(Collected data)
----------------

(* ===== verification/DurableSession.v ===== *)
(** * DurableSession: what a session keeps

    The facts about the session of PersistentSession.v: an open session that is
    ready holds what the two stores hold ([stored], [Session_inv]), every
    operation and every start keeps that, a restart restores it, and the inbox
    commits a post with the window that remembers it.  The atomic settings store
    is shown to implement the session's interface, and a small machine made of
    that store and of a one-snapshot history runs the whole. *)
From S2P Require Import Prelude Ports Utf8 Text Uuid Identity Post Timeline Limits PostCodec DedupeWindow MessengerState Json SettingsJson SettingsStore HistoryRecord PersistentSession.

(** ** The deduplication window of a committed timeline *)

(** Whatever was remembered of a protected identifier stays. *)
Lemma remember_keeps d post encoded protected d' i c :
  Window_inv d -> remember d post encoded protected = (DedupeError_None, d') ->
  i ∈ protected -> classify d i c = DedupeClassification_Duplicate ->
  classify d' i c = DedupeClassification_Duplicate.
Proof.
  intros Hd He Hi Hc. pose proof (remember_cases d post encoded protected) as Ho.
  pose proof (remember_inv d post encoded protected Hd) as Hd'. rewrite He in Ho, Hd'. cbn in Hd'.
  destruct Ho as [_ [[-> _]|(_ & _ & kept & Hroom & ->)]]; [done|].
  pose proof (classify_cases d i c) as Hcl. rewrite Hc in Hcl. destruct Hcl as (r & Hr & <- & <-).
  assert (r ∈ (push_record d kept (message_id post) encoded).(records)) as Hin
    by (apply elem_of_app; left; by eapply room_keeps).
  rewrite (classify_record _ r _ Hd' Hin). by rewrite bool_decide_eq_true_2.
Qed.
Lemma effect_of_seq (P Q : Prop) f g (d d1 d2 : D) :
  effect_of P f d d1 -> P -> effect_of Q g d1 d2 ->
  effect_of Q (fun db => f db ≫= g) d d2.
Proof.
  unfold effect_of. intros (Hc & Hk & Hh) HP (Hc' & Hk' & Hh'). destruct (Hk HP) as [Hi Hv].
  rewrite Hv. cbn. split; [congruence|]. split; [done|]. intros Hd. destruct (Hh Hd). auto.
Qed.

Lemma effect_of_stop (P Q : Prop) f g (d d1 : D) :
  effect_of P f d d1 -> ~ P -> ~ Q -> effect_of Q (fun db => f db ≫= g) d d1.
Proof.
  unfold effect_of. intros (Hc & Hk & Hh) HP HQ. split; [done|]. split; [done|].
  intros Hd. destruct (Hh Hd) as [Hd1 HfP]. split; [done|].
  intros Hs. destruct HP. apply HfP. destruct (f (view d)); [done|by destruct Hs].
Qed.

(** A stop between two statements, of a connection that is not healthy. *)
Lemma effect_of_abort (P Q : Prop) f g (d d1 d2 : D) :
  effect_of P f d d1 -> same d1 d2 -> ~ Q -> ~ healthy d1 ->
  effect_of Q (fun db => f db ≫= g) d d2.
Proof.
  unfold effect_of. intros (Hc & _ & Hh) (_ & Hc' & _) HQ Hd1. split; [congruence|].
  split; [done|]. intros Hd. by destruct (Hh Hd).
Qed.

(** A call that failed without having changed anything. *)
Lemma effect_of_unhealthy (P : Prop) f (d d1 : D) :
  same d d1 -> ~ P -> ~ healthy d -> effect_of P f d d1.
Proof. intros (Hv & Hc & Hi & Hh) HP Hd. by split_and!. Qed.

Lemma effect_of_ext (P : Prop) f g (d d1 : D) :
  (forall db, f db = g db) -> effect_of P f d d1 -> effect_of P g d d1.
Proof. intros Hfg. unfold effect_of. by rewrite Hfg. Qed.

----------------

*Goal of the exercise:* Each line of the entries above that includes the string "DurableSession" should be copied out.

*Result for this task:*
(* ===== verification/DurableSession.v ===== *)
(** * DurableSession: what a session keeps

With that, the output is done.